Top of Available records
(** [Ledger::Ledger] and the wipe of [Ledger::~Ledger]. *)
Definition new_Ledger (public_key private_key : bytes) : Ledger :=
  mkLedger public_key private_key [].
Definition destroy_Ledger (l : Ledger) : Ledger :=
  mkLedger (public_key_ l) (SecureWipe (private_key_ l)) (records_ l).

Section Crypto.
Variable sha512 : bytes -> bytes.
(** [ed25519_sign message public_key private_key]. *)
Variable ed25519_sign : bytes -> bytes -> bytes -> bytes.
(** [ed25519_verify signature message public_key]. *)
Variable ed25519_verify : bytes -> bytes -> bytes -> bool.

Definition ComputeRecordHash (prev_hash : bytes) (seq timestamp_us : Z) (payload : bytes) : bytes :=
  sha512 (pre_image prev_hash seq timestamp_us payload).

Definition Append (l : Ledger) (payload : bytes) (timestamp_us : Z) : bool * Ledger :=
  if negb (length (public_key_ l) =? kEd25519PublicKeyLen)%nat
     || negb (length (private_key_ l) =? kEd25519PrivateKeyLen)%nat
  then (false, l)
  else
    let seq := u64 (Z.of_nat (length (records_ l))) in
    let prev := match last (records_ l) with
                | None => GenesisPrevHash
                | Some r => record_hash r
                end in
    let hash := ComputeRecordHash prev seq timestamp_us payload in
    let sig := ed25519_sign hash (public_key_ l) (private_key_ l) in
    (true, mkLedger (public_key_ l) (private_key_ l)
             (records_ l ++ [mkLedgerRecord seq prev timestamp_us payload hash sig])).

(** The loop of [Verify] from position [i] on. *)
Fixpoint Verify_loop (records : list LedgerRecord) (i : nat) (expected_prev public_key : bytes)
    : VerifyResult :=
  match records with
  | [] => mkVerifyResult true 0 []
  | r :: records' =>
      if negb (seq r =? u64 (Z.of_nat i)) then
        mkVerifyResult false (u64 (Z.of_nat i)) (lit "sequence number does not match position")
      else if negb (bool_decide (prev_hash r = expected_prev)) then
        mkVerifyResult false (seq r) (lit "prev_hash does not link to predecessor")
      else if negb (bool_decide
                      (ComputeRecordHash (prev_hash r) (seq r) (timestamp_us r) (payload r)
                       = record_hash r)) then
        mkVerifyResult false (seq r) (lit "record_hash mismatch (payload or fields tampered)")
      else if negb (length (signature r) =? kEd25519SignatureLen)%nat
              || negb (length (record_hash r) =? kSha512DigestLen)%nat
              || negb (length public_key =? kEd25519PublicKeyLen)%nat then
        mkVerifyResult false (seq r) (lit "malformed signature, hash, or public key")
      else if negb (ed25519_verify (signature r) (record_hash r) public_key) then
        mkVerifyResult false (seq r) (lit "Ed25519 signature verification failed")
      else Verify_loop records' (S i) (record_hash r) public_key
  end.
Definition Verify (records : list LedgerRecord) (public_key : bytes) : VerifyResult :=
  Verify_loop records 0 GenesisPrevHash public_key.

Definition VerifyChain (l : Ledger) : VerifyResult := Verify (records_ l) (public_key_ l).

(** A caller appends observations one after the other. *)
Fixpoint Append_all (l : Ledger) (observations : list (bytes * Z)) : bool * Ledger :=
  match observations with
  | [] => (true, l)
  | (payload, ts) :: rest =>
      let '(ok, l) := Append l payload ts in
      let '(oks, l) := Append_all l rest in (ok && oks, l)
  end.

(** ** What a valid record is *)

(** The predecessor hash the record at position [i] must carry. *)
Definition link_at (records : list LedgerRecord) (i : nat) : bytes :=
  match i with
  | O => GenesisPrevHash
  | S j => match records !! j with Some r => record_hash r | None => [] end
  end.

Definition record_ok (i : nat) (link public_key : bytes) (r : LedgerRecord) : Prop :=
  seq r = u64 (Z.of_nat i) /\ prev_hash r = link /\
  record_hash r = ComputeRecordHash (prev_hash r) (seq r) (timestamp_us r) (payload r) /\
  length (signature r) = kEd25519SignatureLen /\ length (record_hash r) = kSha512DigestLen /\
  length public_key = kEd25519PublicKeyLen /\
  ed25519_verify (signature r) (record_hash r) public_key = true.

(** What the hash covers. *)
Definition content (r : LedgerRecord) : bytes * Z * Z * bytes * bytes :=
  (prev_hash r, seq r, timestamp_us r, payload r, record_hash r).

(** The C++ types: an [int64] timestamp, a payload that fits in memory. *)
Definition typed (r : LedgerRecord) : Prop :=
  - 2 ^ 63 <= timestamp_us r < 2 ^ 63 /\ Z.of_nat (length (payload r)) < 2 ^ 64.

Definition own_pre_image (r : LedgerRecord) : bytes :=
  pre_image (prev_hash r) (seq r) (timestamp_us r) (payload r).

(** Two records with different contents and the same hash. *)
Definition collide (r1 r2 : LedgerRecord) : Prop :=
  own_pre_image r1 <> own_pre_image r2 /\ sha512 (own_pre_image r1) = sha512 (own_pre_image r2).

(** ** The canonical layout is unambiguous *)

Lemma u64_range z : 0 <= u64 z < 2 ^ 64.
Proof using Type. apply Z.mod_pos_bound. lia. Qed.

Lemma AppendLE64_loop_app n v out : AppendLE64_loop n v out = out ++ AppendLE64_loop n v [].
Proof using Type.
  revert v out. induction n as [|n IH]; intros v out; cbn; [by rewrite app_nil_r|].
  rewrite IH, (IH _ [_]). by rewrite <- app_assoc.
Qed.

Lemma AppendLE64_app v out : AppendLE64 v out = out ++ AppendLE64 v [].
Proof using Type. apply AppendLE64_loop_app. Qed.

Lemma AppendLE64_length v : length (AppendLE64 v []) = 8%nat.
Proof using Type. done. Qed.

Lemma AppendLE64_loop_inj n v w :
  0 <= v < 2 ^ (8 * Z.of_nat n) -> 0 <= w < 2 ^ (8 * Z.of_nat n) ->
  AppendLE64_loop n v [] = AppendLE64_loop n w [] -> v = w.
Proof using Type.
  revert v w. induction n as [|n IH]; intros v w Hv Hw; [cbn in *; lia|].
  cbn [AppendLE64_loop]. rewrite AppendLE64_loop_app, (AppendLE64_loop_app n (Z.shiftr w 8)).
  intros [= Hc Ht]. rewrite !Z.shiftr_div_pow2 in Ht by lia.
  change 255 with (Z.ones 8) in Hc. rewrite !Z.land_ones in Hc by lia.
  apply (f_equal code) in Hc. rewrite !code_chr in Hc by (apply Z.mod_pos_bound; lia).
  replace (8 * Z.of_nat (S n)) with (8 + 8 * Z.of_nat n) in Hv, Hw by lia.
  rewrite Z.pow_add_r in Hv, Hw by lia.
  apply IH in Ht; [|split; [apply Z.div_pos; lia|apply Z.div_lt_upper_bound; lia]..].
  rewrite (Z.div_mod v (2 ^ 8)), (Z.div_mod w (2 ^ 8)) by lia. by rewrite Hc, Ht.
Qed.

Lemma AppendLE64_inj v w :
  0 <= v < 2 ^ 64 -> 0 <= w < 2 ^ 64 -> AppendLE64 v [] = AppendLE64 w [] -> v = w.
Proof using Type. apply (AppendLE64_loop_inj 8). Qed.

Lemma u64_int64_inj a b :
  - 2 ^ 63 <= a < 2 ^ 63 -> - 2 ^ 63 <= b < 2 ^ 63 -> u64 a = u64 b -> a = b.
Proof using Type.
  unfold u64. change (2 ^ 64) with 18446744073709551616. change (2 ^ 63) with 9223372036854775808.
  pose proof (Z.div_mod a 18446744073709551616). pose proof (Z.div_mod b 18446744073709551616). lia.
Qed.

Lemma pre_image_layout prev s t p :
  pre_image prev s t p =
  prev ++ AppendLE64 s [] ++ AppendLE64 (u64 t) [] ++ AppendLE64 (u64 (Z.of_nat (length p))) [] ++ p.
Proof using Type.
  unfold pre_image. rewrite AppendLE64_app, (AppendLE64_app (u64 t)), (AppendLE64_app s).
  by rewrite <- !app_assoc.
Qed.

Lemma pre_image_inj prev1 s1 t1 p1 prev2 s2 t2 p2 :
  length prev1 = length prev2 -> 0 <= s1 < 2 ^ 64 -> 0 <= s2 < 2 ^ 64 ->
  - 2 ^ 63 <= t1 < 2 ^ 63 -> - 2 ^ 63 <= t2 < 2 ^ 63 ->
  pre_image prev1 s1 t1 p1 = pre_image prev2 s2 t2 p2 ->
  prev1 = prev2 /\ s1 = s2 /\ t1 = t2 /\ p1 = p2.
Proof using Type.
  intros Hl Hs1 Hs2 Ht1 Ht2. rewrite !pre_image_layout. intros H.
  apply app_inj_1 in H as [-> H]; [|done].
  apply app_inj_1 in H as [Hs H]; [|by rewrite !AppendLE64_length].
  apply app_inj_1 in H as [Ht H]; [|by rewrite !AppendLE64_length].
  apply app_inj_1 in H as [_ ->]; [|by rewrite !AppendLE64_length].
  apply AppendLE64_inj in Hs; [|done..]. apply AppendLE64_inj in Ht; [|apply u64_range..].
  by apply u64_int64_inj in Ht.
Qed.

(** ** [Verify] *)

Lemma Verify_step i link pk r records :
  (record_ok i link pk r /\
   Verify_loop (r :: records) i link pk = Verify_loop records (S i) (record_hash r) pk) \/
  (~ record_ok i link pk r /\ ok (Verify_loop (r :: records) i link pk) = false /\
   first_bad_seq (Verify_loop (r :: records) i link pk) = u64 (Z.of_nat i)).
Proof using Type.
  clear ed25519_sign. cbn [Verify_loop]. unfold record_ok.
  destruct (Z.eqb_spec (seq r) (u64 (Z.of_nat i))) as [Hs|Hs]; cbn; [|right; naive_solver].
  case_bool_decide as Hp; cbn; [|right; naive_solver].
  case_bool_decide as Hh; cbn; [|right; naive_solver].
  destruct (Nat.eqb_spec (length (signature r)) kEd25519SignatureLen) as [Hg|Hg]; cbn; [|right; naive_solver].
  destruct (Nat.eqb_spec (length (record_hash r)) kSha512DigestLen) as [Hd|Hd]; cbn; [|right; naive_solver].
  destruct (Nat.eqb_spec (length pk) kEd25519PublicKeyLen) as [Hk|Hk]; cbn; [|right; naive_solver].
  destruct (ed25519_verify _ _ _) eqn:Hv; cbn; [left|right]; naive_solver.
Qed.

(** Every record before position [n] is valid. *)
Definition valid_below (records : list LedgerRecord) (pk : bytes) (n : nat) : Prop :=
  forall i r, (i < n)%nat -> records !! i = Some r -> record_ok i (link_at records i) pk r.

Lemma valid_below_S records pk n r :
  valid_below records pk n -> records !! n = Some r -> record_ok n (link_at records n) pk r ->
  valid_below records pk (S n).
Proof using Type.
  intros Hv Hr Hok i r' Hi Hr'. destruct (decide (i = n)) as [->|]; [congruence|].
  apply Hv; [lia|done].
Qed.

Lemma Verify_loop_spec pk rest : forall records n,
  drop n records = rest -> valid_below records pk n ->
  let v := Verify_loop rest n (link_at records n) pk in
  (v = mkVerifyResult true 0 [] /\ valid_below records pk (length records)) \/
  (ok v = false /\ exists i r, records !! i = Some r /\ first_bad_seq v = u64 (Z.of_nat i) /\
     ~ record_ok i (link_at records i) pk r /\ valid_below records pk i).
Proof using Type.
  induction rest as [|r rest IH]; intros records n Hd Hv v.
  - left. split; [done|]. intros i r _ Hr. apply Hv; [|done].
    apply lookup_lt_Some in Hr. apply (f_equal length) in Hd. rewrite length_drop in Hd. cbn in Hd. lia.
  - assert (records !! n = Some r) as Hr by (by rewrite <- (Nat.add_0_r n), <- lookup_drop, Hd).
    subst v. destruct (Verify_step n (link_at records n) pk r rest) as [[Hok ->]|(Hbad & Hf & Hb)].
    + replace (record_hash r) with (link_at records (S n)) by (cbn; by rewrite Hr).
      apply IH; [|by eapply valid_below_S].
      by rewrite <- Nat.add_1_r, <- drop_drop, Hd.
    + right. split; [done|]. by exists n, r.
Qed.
Bottom of Available records
Top of Available records
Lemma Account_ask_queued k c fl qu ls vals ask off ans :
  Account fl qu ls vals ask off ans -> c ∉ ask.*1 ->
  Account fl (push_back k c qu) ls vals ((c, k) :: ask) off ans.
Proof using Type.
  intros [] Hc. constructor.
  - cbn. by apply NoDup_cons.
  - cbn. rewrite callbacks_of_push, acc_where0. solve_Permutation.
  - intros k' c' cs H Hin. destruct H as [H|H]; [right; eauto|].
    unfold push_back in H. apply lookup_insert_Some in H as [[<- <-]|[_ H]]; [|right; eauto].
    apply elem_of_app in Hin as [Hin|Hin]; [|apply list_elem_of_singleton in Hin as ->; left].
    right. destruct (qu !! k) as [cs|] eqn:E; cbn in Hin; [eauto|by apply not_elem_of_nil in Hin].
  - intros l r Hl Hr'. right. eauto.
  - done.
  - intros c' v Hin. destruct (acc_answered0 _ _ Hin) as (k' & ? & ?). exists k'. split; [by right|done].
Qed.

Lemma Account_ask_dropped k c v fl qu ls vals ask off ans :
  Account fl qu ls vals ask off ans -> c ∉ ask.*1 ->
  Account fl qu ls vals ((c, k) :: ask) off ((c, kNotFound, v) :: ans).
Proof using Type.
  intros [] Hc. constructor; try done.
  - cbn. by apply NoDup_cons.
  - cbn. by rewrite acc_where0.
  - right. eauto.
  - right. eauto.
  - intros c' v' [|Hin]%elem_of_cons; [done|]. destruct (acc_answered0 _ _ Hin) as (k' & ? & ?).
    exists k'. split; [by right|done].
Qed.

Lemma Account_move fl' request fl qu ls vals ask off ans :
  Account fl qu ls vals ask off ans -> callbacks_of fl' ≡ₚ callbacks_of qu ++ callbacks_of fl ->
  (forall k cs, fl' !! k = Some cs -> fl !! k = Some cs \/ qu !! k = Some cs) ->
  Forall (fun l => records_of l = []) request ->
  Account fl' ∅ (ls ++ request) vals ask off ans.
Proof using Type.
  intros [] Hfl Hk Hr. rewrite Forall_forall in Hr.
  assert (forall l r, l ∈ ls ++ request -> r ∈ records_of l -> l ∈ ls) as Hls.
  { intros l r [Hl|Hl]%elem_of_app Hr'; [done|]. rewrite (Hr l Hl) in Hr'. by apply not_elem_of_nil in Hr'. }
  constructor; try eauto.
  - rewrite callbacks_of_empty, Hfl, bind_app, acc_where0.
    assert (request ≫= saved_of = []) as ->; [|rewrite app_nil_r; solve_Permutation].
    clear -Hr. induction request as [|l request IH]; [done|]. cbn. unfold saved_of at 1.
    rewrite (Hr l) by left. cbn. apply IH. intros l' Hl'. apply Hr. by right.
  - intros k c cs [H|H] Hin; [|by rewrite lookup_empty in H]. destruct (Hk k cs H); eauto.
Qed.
Bottom of Available records
Top of Available records
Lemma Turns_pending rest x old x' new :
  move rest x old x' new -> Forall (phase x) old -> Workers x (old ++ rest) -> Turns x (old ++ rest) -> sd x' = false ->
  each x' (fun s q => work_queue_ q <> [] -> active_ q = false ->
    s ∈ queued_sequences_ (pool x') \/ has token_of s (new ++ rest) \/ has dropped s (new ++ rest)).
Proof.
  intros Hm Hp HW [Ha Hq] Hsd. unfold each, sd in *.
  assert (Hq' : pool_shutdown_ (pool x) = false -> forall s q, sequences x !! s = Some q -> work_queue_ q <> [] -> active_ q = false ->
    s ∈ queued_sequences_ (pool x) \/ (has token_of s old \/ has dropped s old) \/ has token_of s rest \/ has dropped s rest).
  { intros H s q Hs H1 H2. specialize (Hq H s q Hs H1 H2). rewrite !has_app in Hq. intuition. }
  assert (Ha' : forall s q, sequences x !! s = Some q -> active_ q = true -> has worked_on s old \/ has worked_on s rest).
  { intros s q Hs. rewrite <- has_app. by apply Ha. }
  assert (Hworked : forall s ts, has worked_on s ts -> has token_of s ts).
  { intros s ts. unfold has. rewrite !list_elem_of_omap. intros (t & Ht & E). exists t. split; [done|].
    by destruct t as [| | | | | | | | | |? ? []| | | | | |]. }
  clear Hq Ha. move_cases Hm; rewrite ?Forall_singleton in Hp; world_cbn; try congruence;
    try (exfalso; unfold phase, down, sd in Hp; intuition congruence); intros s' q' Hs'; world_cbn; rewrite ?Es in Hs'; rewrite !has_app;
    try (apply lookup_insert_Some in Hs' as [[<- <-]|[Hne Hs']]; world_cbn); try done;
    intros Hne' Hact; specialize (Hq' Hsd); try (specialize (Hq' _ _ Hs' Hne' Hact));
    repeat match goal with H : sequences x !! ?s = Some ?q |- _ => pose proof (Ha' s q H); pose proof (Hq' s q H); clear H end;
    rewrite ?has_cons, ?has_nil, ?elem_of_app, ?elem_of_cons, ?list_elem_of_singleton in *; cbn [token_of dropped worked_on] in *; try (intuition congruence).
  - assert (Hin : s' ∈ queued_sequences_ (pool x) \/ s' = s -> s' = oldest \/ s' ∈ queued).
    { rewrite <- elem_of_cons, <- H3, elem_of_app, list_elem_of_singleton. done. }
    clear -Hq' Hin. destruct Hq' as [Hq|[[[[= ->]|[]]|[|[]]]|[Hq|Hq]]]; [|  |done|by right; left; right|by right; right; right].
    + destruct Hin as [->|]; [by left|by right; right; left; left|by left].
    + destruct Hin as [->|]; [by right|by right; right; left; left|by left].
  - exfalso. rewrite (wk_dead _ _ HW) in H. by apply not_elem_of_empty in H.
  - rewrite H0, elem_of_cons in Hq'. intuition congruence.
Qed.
Bottom of Available records
Counting only lines that hold "signature", state how many appear in the records, and give nothing but the number.

**Task output**
8